Lemma Split_three (a b c : string) :
  countByte "/" a = 0%nat -> countByte "/" b = 0%nat -> countByte "/" c = 0%nat ->
  Go.Split (a +:+ String "/" (b +:+ String "/" c)) "/" = [a; b; c].
Proof.
  intros Ha Hb Hc.
  by rewrite !Split_append, (Split_no_sep a), (Split_no_sep b), (Split_no_sep c).
Qed.

(** The path of a table under [/proc]. *)
Lemma tablePath_proc (pid : Z) (k : netConnectionKindType) :
  k ∈ connectionKindTypes ->
  tablePath "/proc" pid k = "/proc/" +:+ Go.Itoa pid +:+ "/" +:+ filename k.
Proof.
  intros Hk. destruct (Itoa_plain pid) as [Hslash (c & r & Hs & Hc)].
  assert (Hname : filename k = "tcp" \/ filename k = "udp").
  { apply list_elem_of_In in Hk. destruct Hk as [<-|[<-|[]]]; auto. }
  unfold tablePath, Go.filepath_Join. change (String.eqb "/proc" "") with false.
  cbv iota. cbn [Go.Join].
  change ("/proc" +:+ "/" +:+ Go.Itoa pid +:+ "/" +:+ filename k)
    with (String "/" ("proc" +:+ String "/" (Go.Itoa pid +:+ String "/" (filename k)))).
  unfold Go.Clean. change (Ascii.eqb "/" "/") with true. cbv iota zeta.
  change (String "/" ("proc" +:+ String "/" (Go.Itoa pid +:+ String "/" (filename k))))
    with ("" +:+ String "/" ("proc" +:+ String "/" (Go.Itoa pid +:+ String "/" (filename k)))).
  rewrite Split_append.
  rewrite Split_three by (done || by destruct Hname as [->| ->]).
  assert (Hstep : forall out, Go.cleanStep true out (Go.Itoa pid) = Go.Itoa pid :: out).
  { intros out. unfold Go.cleanStep. rewrite Hs.
    destruct r as [|c' r']; cbn [String.eqb orb];
      destruct (Ascii.eqb_spec c "."); try done. }
  cbn [Go.Split app fold_left]. 
  change (Go.cleanStep true [] "") with (@nil string).
  change (Go.cleanStep true [] "proc") with ["proc"].
  rewrite Hstep.
  destruct Hname as [-> | ->]; reflexivity.
Qed.

(** X9.  With no root given, [GetConnections] works under [/proc]: it
    reads [/proc/<pid>/tcp] and [/proc/<pid>/udp], the process id written
    in decimal, and depends on nothing else of the file system. *)
Theorem GetConnections_default_root (fs1 fs2 : FileSystem) (pid : Z) :
  fs1 ("/proc/" +:+ Go.Itoa pid +:+ "/tcp") = fs2 ("/proc/" +:+ Go.Itoa pid +:+ "/tcp") ->
  fs1 ("/proc/" +:+ Go.Itoa pid +:+ "/udp") = fs2 ("/proc/" +:+ Go.Itoa pid +:+ "/udp") ->
  GetConnections fs1 "" pid = GetConnections fs1 "/proc" pid /\
  GetConnections fs1 "" pid = GetConnections fs2 "" pid /\
  (GetConnections fs1 "" pid).1 =
    parsed (processINET fs1 ("/proc/" +:+ Go.Itoa pid +:+ "/tcp") tcpKind) ++
    parsed (processINET fs1 ("/proc/" +:+ Go.Itoa pid +:+ "/udp") udpKind).
Proof.
  intros Htcp Hudp.
  assert (Pt : tablePath "/proc" pid tcpKind = "/proc/" +:+ Go.Itoa pid +:+ "/tcp").
  { apply (tablePath_proc pid tcpKind). left. }
  assert (Pu : tablePath "/proc" pid udpKind = "/proc/" +:+ Go.Itoa pid +:+ "/udp").
  { apply (tablePath_proc pid udpKind). right. left. }
  split; [done|]. split.
  - rewrite !GetConnections_run. cbv zeta.
    change (String.eqb "" "") with true. cbv iota.
    unfold kindResults, connectionKindTypes. cbn [fmap list_fmap].
    fold tcpKind udpKind.
    fold (tablePath "/proc" pid tcpKind) (tablePath "/proc" pid udpKind).
    rewrite Pt, Pu.
    by rewrite (processINET_ext fs1 fs2 _ tcpKind Htcp),
      (processINET_ext fs1 fs2 _ udpKind Hudp).
  - rewrite GetConnections_run. cbv zeta.
    change (String.eqb "" "") with true. cbv iota.
    unfold kindResults, connectionKindTypes. cbn [fmap list_fmap fst flat_map].
    fold tcpKind udpKind.
    fold (tablePath "/proc" pid tcpKind) (tablePath "/proc" pid udpKind).
    rewrite Pt, Pu. by rewrite app_nil_r.
Qed.

Lemma GetConnections_default_root_witness :
  GetConnections exampleFS "" 7 = GetConnections exampleFS "/proc" 7 /\
  GetConnections exampleFS "" 7 = GetConnections exampleFS3 "" 7 /\
  (GetConnections exampleFS "" 7).1 =
    parsed (processINET exampleFS ("/proc/" +:+ Go.Itoa 7 +:+ "/tcp") tcpKind) ++
    parsed (processINET exampleFS ("/proc/" +:+ Go.Itoa 7 +:+ "/udp") udpKind).
Proof.
  apply (GetConnections_default_root exampleFS exampleFS3 7); reflexivity.
Defined.

(** ** GetConnections: what it returns *)

Lemma processINET_elem (ReadFile : FileSystem) (path : string)
    (k : netConnectionKindType) (c : Connection) :
  c ∈ (processINET ReadFile path k).1 ->
  exists line, c ∈ processLine k [] line.
Proof.
  unfold processINET. destruct (ReadFile path) as [contents [e|]]; cbn [fst].
  { by intros ?%elem_of_nil. }
  rewrite processLines_flat_map. cbn [app].
  intros (line & _ & Hc)%list_elem_of_In%in_flat_map.
  apply list_elem_of_In in Hc. by exists line.
Qed.

Lemma parsed_elem (r : list Connection * option error) (c : Connection) :
  c ∈ parsed r -> c ∈ r.1.
Proof. unfold parsed. destruct (r.2); [by intros ?%elem_of_nil|done]. Qed.

(** X10.  The connections of [GetConnections] are those of the TCP table
    followed by those of the UDP table.  All have the family [inet]; a TCP
    connection has a status that is not empty and a UDP connection the
    status [NONE]. *)
Theorem GetConnections_output (ReadFile : FileSystem) (root : string) (pid : Z) :
  exists tcps udps,
    (GetConnections ReadFile root pid).1 = tcps ++ udps /\
    Forall (fun c => Family c = "inet" /\ Type_ c = "tcp" /\ Status c <> "") tcps /\
    Forall (fun c => Family c = "inet" /\ Type_ c = "udp" /\ Status c = "NONE") udps.
Proof.
  rewrite GetConnections_run. cbv zeta.
  set (root' := if String.eqb root "" then "/proc" else root).
  unfold kindResults, connectionKindTypes. cbn [fmap list_fmap fst flat_map].
  fold tcpKind udpKind. rewrite app_nil_r.
  eexists _, _. split; [done|]. split; apply Forall_forall; intros c Hc.
  - apply parsed_elem, processINET_elem in Hc as [line Hc].
    destruct (processLine_row tcpKind line c Hc) as (_ & Hf & Ht & Hs).
    split; [done|]. split; [done|]. rewrite Hs. apply rowStatus_nonempty.
  - apply parsed_elem, processINET_elem in Hc as [line Hc].
    destruct (processLine_row udpKind line c Hc) as (_ & Hf & Ht & Hs).
    split; [done|]. split; [done|]. by rewrite Hs.
Qed.

Lemma readFailures_nil (ReadFile : FileSystem) (path : netConnectionKindType -> string)
    (kinds : list netConnectionKindType) :
  omap (fun k => readFailure ReadFile (path k)) kinds = [] <->
  forall k, k ∈ kinds -> (ReadFile (path k)).2 = None.
Proof.
  induction kinds as [|k kinds IH]; cbn [omap list_omap].
  - split; [by intros _ ? ?%elem_of_nil|done].
  - unfold readFailure at 1. destruct ((ReadFile (path k)).2) as [e|] eqn:E.
    + split; [done|]. intros H. specialize (H k ltac:(left)). congruence.
    + rewrite IH. split.
      * intros H k' [->|Hk']%elem_of_cons; [done|by apply H].
      * intros H k' Hk'. apply H. by right.
Qed.

Lemma processINET_error_is_readFailure (ReadFile : FileSystem) (path : string)
    (k : netConnectionKindType) :
  (processINET ReadFile path k).2 = readFailure ReadFile path.
Proof.
  unfold processINET, readFailure. by destruct (ReadFile path) as [contents [e|]].
Qed.

Lemma kindResults_failures (ReadFile : FileSystem) (root : string) (pid : Z)
    (kinds : list netConnectionKindType) :
  omap snd (kindResults ReadFile root pid kinds) =
  omap (fun k => readFailure ReadFile (tablePath root pid k)) kinds.
Proof.
  induction kinds as [|k kinds IH]; [done|].
  unfold kindResults in *. cbn [fmap list_fmap omap list_omap].
  rewrite IH. fold (tablePath root pid k).
  by rewrite processINET_error_is_readFailure.
Qed.

(** X11.  [GetConnections] returns an error exactly when a table cannot be
    read.  The error is then the aggregate that holds, for each kind whose
    table cannot be read and in the order of the kinds, the error of the
    read wrapped with the path of the table; the connections of the tables
    that can be read are returned beside it. *)
Theorem GetConnections_errors (ReadFile : FileSystem) (root : string) (pid : Z) :
  let root' := if String.eqb root "" then "/proc" else root in
  let failures :=
    omap (fun k => readFailure ReadFile (tablePath root' pid k)) connectionKindTypes in
  ((GetConnections ReadFile root pid).2 = None <->
   forall k, k ∈ connectionKindTypes -> (ReadFile (tablePath root' pid k)).2 = None) /\
  (GetConnections ReadFile root pid).2 =
    match failures with
    | [] => None
    | _ => Some (MultiError failures)
    end /\
  (forall k c, k ∈ connectionKindTypes ->
     (ReadFile (tablePath root' pid k)).2 = None ->
     c ∈ (processINET ReadFile (tablePath root' pid k) k).1 ->
     c ∈ (GetConnections ReadFile root pid).1).
Proof.
  intros root' failures.
  rewrite GetConnections_run. fold root'. cbv zeta. cbn [fst snd].
  rewrite kindResults_failures. fold failures. split; [|split].
  - rewrite <- (readFailures_nil ReadFile (tablePath root' pid)). fold failures.
    by destruct failures.
  - by destruct failures.
  - intros k c Hk Hread Hc. apply list_elem_of_In, in_flat_map.
    exists (processINET ReadFile (tablePath root' pid k) k). split.
    + apply list_elem_of_In. unfold kindResults.
      apply (list_elem_of_fmap_2
               (fun k => processINET ReadFile (tablePath root' pid k) k) _ _ Hk).
    + apply list_elem_of_In. unfold parsed.
      rewrite processINET_error_is_readFailure.
      unfold readFailure. by rewrite Hread.
Qed.

Lemma GetConnections_errors_witness :
  exampleListen ∈ (GetConnections exampleFS "" 7).1 /\
  (GetConnections exampleFS "" 7).2 <> None.
Proof.
  assert (Ht : tcpKind ∈ connectionKindTypes) by left.
  assert (Hu : udpKind ∈ connectionKindTypes) by (right; left).
  destruct (GetConnections_errors exampleFS "" 7) as (Hiff & _ & Hin). split.
  - refine (Hin tcpKind exampleListen Ht eq_refl _). vm_compute. left.
  - intros Hnone. pose proof (proj1 Hiff Hnone udpKind Hu) as Hudp.
    discriminate Hudp.
Defined.

(** ** GetPids: errors and the id it asks for *)

Lemma HasPrefix_app (prefix rest : string) : Go.HasPrefix (prefix +:+ rest) prefix = true.
Proof.
  induction prefix as [|p prefix IH]; [by destruct rest|].
  change (Ascii.eqb p p && Go.HasPrefix (prefix +:+ rest) prefix = true).
  by rewrite Ascii.eqb_refl, IH.
Qed.

Lemma dropBytes_app (prefix rest : string) :
  Go.dropBytes (String.length prefix) (prefix +:+ rest) = rest.
Proof. induction prefix as [|p prefix IH]; [by destruct rest|done]. Qed.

_ _ _ _ _ _ _

Provide only the number of lines in the records containing the string "prefix".

* [Your response]
6